Every line containing "AddToHistory" should be identified and copied from the data below.
BEGIN Data for the task
(** C4 as stated fails: the engine returns two containers, the image of the
    second has been deleted since, and [list_containers] returns no record
    at all. *)
Lemma list_containers_drops_all_records :
  containers_list Fixture.client (default false (Some true))
    (engine Fixture.haunted) =
    (Return [Fixture.nginx; Fixture.stale], [Fixture.nginx; Fixture.stale]) ∧
  fst (PodManagerController.list_containers Fixture.client (Some true)
         Fixture.haunted) = Return [] ∧
  ¬ (∀ (client : DockerClient Fixture.state) (all_containers : option bool)
       (w : world Fixture.state) (containers : list Container.t)
       (s1 : Fixture.state),
       containers_list client (default false all_containers) (engine w) =
         (Return containers, s1) →
       ∃ infos w',
         PodManagerController.list_containers client all_containers w =
           (Return infos, w') ∧
         length infos = length containers).
Proof.
  assert (Hl : containers_list Fixture.client (default false (Some true))
                 (engine Fixture.haunted) =
               (Return [Fixture.nginx; Fixture.stale],
                [Fixture.nginx; Fixture.stale])) by reflexivity.
  assert (Hr : fst (PodManagerController.list_containers Fixture.client
                      (Some true) Fixture.haunted) = Return [])
    by reflexivity.
  split; [exact Hl|]. split; [exact Hr|].
  intros Hall.
  destruct (Hall Fixture.client (Some true) Fixture.haunted _ _ Hl)
    as (infos & w' & Heq & Hlen).
  rewrite Heq in Hr. simpl in Hr. injection Hr as ->. discriminate Hlen.
Qed.

(** A container the engine names no image for has the same effect: reading
    an attribute of [None] raises [AttributeError], the handler logs it and
    the method returns the empty list. *)
Example list_containers_without_image :
  PodManagerController.list_containers Fixture.client (Some true)
    {| engine := [Fixture.nginx; Fixture.imageless]; trace := [];
       records := [] |} =
    (Return [],
     {| engine := [Fixture.nginx; Fixture.imageless];
        trace := [EvList true (Return [Fixture.nginx; Fixture.imageless])];
        records := [(ERROR, MsgErrorListing AttributeError)] |}).
Proof. reflexivity. Qed.
(** [fetch(url, {signal})], where [network] is how the request goes when it is
    left alone and [abort] is the moment of [controller.abort()], if any. *)
Definition fetch (network : fetched) (abort : option moment) : fetched :=
  match abort with
  | None => network
  | Some AwaitingResponse => FetchFailed AbortError
  | Some (AwaitingRead k) =>
      match network with
      | FetchFailed e => FetchFailed e
      | Response response => Response (abort_body k response)
      end
  end.

(** The handler given to [catch]. *)
Definition on_rejected (e : Error) : settled rejection RunQueryResult :=
  if String.eqb (name e) "AbortError"
  then Rejected CancellationError
  else Rejected (Failure e).

(** [request.then(processResponse).catch(...)] *)
Definition promise (FLUX_RESPONSE_BYTES_LIMIT : Z) (request : fetched)
  : settled rejection RunQueryResult :=
  match request with
  | FetchFailed e => on_rejected e
  | Response response =>
      match fst (processResponse FLUX_RESPONSE_BYTES_LIMIT response) with
      | Fulfilled result => Fulfilled result
      | Rejected e => on_rejected e
      end
  end.

(** The promise of the handle that [runQuery] returns, settled, when the
    caller calls the handle's [cancel] at the moment [abort] (or never). The
    arguments [orgID], [query] and [extern] only shape the request that
    [network] answers. *)
Definition runQuery (FLUX_RESPONSE_BYTES_LIMIT : Z) (network : fetched)
    (abort : option moment) : settled rejection RunQueryResult :=
  promise FLUX_RESPONSE_BYTES_LIMIT (fetch network abort).

(** ** Payloads *)

(** A body that delivers [chunks] and then goes on as [tail]. *)
Fixpoint chunks_then (chunks : list (list byte)) (tail : stream) : stream :=
  match chunks with
  | [] => tail
  | value :: rest => Chunk value (chunks_then rest tail)
  end.
Inductive step (fresh_only : bool) (w : World) : World → Prop :=
  | step_emit ev :
      is_register ev = false → step fresh_only w (emit ev w)
  | step_bindings bs :
      step fresh_only w (set_bindings bs w)
  | step_store s :
      step fresh_only w (set_store s w)
  | step_alloc obj :
      step fresh_only w (new_entry obj w).2
  | step_fill entry obj :
      heap w !! entry = Some obj →
      condition obj = None →
      step fresh_only w (set_heap (<[entry := fill_default obj]> (heap w)) w)
  | step_push entry obj c :
      heap w !! entry = Some obj →
      condition obj = Some c →
      (fresh_only = true → entry ∉ history (BackHandler w)) →
      step fresh_only w (set_history (history (BackHandler w) ++ [entry]) w)
  | step_shrink h :
      h `sublist_of` history (BackHandler w) →
      step fresh_only w (set_history h w)
  | step_install app options :
      installed (BackHandler w) = false →
      step fresh_only w (install true app options w)
  | step_teardown :
      step fresh_only w (teardown w).

(** ** Example programs *)

Definition example_options : BackHandlerOptions :=
  {| onHistoryAdded := Some 10; onHistoryRemoved := Some 11;
     defaultBackAction := 12; registerPlatformBackListener := 13 |}.

Definition always (b : bool) : (nat → bool) → bool := λ _, b.

(** An installed registry holding one entry whose condition is constant. *)
Definition one_entry (b : bool) : list Op :=
  [NewEntry {| condition := Some (always b); handler := 20 |};
   Install 0 example_options; AddHistory 0].

(** An installed registry and one entry object, with no condition, that has
    not been added. *)
Definition installed_with_object : list Op :=
  [NewEntry {| condition := None; handler := 20 |}; Install 0 example_options].

(** The caller passes one entry object to [addHistory] twice. *)
Definition add_twice : list Op :=
  [NewEntry {| condition := None; handler := 20 |};
   Install 0 example_options; AddHistory 0; AddHistory 0].

(** The caller removes the entry before adding it again. *)
Definition add_remove_add : list Op :=
  [NewEntry {| condition := None; handler := 20 |};
   Install 0 example_options; AddHistory 0; RemoveHistory 0; AddHistory 0].

(** A component registers through [useBackHandler]. *)
Definition registered_component : list Op :=
  [Install 0 example_options; Use (Plain true) 30 (Plain true); AddToHistory 0].

(** The closure state of that component after the program. *)
Definition registered_binding : UseBackHandler :=
  {| showing := Plain true; onHide := 30; autoHideOnRouteChange := Plain true;
     historyEntry := Some 0 |}.

(** A component registers through [useBackHandler] above one plain entry,
    and the listener consumes the component's entry. *)
Definition consumed_by_listener : list Op :=
  [NewEntry {| condition := None; handler := 20 |};
   Install 0 example_options; AddHistory 0;
   Use (Plain true) 30 (Plain true); AddToHistory 0; Back 0].

(** The closure state of that component after the program. *)
Definition consumed_binding : UseBackHandler :=
  {| showing := Plain true; onHide := 30; autoHideOnRouteChange := Plain true;
     historyEntry := Some 1 |}.


(** A component whose "is active" value is the cell 1 and whose auto-hide
    flag is the cell 2. *)
Definition component (active : bool) : list Op :=
  [Install 0 example_options; SetRef 1 active; SetRef 2 true;
   Use (Ref 1) 30 (Ref 2); AddToHistory 0].

(** The scenario of the specification: an empty stack, one entry, then an
    entry whose condition fails below one whose condition passes. *)
Definition scenario : list Op :=
  [Install 0 example_options; Back 0;
   NewEntry {| condition := Some (always true); handler := 20 |};
   AddHistory 0; Back 0;
   NewEntry {| condition := Some (always false); handler := 21 |};
   NewEntry {| condition := Some (always true); handler := 22 |};
   AddHistory 1; AddHistory 2; Back 0; Back 0].
(** * image-ai-utils-server: the adaptive batch scheduler of [main.py]

    A shallow embedding of [src/main.py]: the streaming handshake
    ([authorize_web_socket], [websocket_handler]), the batch scheduler
    ([do_diffusion]) with its two progress callbacks, and the mask
    preparation of the [inpainting] endpoint.

    Conventions.
    - Python [int] is [Z]; [//] is floor division ([Z.div]) and raises
      [ZeroDivisionError] on a zero divisor; [/] on two ints is true
      division, whose float result is represented by the exact rational
      it rounds (rounding is monotone, so order statements carry over).
    - Exceptions are values of [exn]; an [async] function is a state
      transformer returning [result A * state]. One session is followed
      from its first frame on; [send_json] on its connection succeeds.
    - The generation pipeline, the settings, the image codecs and the
      tensor preprocessing live outside [main.py]; they are Section
      variables. *)

From stdpp Require Import base gmap strings list.
From Stdlib Require Import ZArith QArith Lia Sorted Ascii.

Local Open Scope Z_scope.

(** ** Python built-ins used by [main.py] *)

(** [range(n)] *)
Definition py_range (n : Z) : list Z :=
  Z.of_nat <$> seq 0 (Z.to_nat n).

(** [range(start, 0, -1)] *)
Definition py_range_down (start : Z) : list Z :=
  (fun k : nat => start - Z.of_nat k) <$> seq 0 (Z.to_nat start).

(** [[x] * n] *)
Definition py_repeat {A} (x : A) (n : Z) : list A :=
  repeat x (Z.to_nat n).

(** truth value of an [int] in [if n:] *)
Definition py_truthy (n : Z) : bool := negb (n =? 0).

(** ** Exceptions and results *)

Inductive exn : Type :=
| RuntimeError
| ZeroDivisionError
| AttributeError
| JSONDecodeError
| WebSocketDisconnect
| BatchSizeIsTooLargeException (batch_size : Z)
| AspectRatioTooWideException
| OtherException (name : string).

Inductive result (A : Type) : Type :=
| Ok (a : A)
| Raise (e : exn).
Arguments Ok {A} a.
Arguments Raise {A} e.

(** [a // b] *)
Definition py_floordiv (a b : Z) : result Z :=
  if b =? 0 then Raise ZeroDivisionError else Ok (a / b).

(** [a / b] on two ints *)
Definition py_truediv (a b : Z) : result Q :=
  if b =? 0 then Raise ZeroDivisionError
  else Ok (inject_Z a / inject_Z b)%Q.

(** ** The batch plan (main.py, lines 108 and 110) *)

(** [num_batches = request.num_variants // batch_size] *)
Definition num_batches_of (num_variants batch_size : Z) : result Z :=
  py_floordiv num_variants batch_size.

(** [last_batch_size = request.num_variants - batch_size * num_batches] *)
Definition last_batch_size_of (num_variants batch_size num_batches : Z) : Z :=
  num_variants - batch_size * num_batches.

(** ** JSON values and the WebSocket connection *)

(** What [json.loads] returns. *)
#[warnings="-register-all"]
Inductive json : Type :=
| JNull
| JBool (b : bool)
| JInt (n : Z)
| JFloat (x : Q)
| JStr (s : string)
| JList (l : list json)
| JDict (d : gmap string json).

(** Messages the server sends with [websocket.send_json]. *)
Inductive message : Type :=
| ProgressMessage (progress : Q)   (* {'status': PROGRESS, 'progress': p} *)
| FinishedMessage (payload : json) (* {'status': FINISHED, 'result': r} *).

(** What the next [websocket.receive_json()] meets: a text frame that
    parses, a text frame that does not, or the client's disconnect. *)
Inductive frame : Type :=
| TextJson (v : json)
| TextNotJson
| ClientDisconnect.

Record WebSocket : Type := mkWebSocket {
  accepted : bool;
  inbound : list frame;
  sent : list message;
  closed : option (Z * string)
}.

Definition ws_send (m : message) (ws : WebSocket) : WebSocket :=
  {| accepted := accepted ws; inbound := inbound ws;
     sent := sent ws ++ [m]; closed := closed ws |}.

(** The progress fractions among the messages sent, in sending order. *)
Definition progress_values (ms : list message) : list Q :=
  omap (fun m => match m with ProgressMessage p => Some p | _ => None end) ms.

(** ** The scheduler: [do_diffusion] (main.py, lines 93-161) *)

Section Scheduler.

(** [W]: the state of the device and of the loaded pipeline (its random
    generators included); [Image]: what the pipeline returns; [K]: the
    endpoint's keyword arguments ([**kwargs]). *)
Context {W Image K : Type}.

(** [BaseImageGenerationRequest], by the fields [do_diffusion] reads. *)
Record request : Type := mkRequest {
  prompt : string;
  seed : option Z;
  num_variants : Z;
  batch_size : Z;
  num_inference_steps : Z;
  guidance_scale : Q;
  try_smaller_batch_on_fail : bool
}.

(** The arguments of one call of [diffusion_method]. *)
Record call : Type := mkCall {
  call_prompt : list string;
  call_num_inference_steps : Z;
  call_generator : option Z;
  call_guidance_scale : Q;
  call_kwargs : K
}.

(** How one call of [diffusion_method] ends. [torch]'s out-of-memory
    error is a [RuntimeError]. *)
Inductive pipeline_outcome : Type :=
| Images (new_images : list Image)
| RaisesRuntimeError
| RaisesOther (name : string).

(** What one call does, as [do_diffusion] sees it: the arguments
    [(batch_step, total_batch_steps)] of its successive
    [progress_callback] calls, then its outcome. *)
Record invocation : Type := mkInvocation {
  step_reports : list (Z * Z);
  outcome : pipeline_outcome
}.

(** The generation operation ([pipeline.text_to_image],
    [pipeline.image_to_image]); it is not part of [main.py]. *)
Variable diffusion_method : W -> call -> invocation * W.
END Data for the task
**Task solution:**
  [Install 0 example_options; Use (Plain true) 30 (Plain true); AddToHistory 0].
   Use (Plain true) 30 (Plain true); AddToHistory 0; Back 0].
   Use (Ref 1) 30 (Ref 2); AddToHistory 0].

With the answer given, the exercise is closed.